Vous êtes là, debout, vous souriez. Enfin.

Je vous ai regardé, comme on s’attarde sur la beauté du monde. Avec l’émerveillement et l’envie qui augurent des plus beaux voyages. Ma main sur votre joue, souvenez-vous. Je vous embrasse, à la commissure des lèvres, car il ne faut pas vous brusquer. L’attente a été si longue, et le désir exalté.

Mais la faim vous porte, et déjà vos doigts glissent sous mon chemisier, cherchant mon sein sous la dentelle. Et votre paume étreint, et vos bras m’enserrent comme si je pouvais disparaître encore. Je ne bouge pas, Darling. Pas avant d’avoir goûté à votre ventre, d’avoir joui à vos assauts enflammés, pas avant de vous avoir dit la joie et le désir. Enfin, vous êtes là. Enfin, mon corps pourra se nourrir de vous, mes seins s’écraser contre votre torse, ma bouche vous dévorer sans vergogne.

Pour l’heure, votre sourire se fait carnassier, et votre sexe se tend contre mon ventre, il y a longtemps, si longtemps… Ma cuisse sur votre hanche, les tissus importent peu, les corps se cherchent, se trouvent, s’impatientent. Quand vous vous agenouillez entre mes cuisses écartées, je frissonne déjà. A votre doigt qui écarte la soie, mes reins sont presque douloureux.

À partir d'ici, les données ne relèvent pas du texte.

(** *** [zero_point] *)

Lemma set_zero_point_same p self :
  tree_zero_point_is p self = true ->
  set_zero_point (PyPoint p) self = (self, None).
Proof.
  induction self as [cs f z b v e IH] using PlotBase_tree_ind.
  rewrite tree_zero_point_is_eq, set_zero_point_eq. simpl.
  intros Ht. apply andb_true_iff in Ht as [Hz Hc].
  destruct z as [q|]; [|discriminate].
  apply Nat.eqb_eq in Hz. subst q.
  unfold zero_point_conflict. simpl. rewrite Nat.eqb_refl. simpl.
  rewrite for_each_unchanged; [reflexivity|].
  rewrite forallb_forall in Hc. rewrite Forall_forall in *.
  intros c Hin. apply IH; auto.
Qed.

(** A successful assignment leaves the point on every object of the tree. *)
Lemma set_zero_point_establishes p self self' :
  set_zero_point (PyPoint p) self = (self', None) ->
  tree_zero_point_is p self' = true.
Proof.
  revert self'.
  induction self as [cs f z b v e IH] using PlotBase_tree_ind.
  intros self'. rewrite set_zero_point_eq. simpl.
  destruct (zero_point_conflict _ _); [discriminate|].
  destruct (for_each _ cs) as [cs' [x|]] eqn:Hcs; [discriminate|].
  intros H. inversion H; subst self'. clear H.
  rewrite tree_zero_point_is_eq. simpl. rewrite Nat.eqb_refl. simpl.
  apply for_each_done in Hcs.
  induction Hcs as [|c c' r r' Hc _ IHr]; simpl; [reflexivity|].
  inversion IH as [|? ? IHc IHr']; subst.
  rewrite (IHc _ Hc). simpl. auto.
Qed.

A votre souffle sur mon sexe, à votre langue ensuite, je jure de vous rendre mille fois la pareille.

Après viendront les mots. Plus tard. Quand nous aurons goûté à chaque parcelle de peau, confronté le souvenir et le présent, exploré le plaisir jusqu’à ses plus ardentes sensations. Ma main sur votre sexe. Vous me donnez le rythme, un tempo léger, je vous rends vos baisers. Votre main me retient. Pas encore, pas déjà. A ma bouche vous buvez le sel de votre émoi.

L’urgence s’apaise, Darling, et tendrement, vous m’emmenez vers la salle de bain. A corps nus, dans la tièdeur du jour, nous retrouvons le grain de peau, la joie légère, les courbes pleines et les fragilités humaines. C’est ainsi que je vous préfère, en dehors de tout temps et de toute pudeur, l’intimité la plus sincère.

A votre membre dressé, je sais combien vous aimez retrouver mes seins dans vos mains, ma taille entre vos bras, et mes fesses contre votre bassin. Votre voix grave me raconte vos déraisons, les heures à jouir seul pendant cette trop longue absence, le souvenir de mon ventre et mon parfum sur vos doigts.

Quand vous entrez dans mon sexe, je savoure cette possession tendre, la sensation intense d’être prise et consentante, pleine de vous, dans une danse de volupté, brumes de bain et peaux nacrées. Le frisson me parcourt des reins à l’échine, sous la morsure de votre menton dans mon cou. Je sais à votre respiration, aux pulsations de votre sexe dans le mien, la force de la jouissance, l’abandon presque animal au plaisir qui dévore. Longtemps, je reste blottie entre vos bras, cherchant le souffle après l’émoi, rougissante de cette explosion de joie.

Etendus sur le lit. La lumière chatouille votre main sur mon sein. Le silence. J’entends les voitures dehors. Les bruits de draps lorsque vous vous rapprochez de moi. Votre souffle près de mon cou. Vous respirez tout doucement, pour ne pas déranger le temps. Votre paume caresse doucement ma peau fraîche. Continuez, je vous en prie. Je n’en ai pas encore assez de vous, Darling.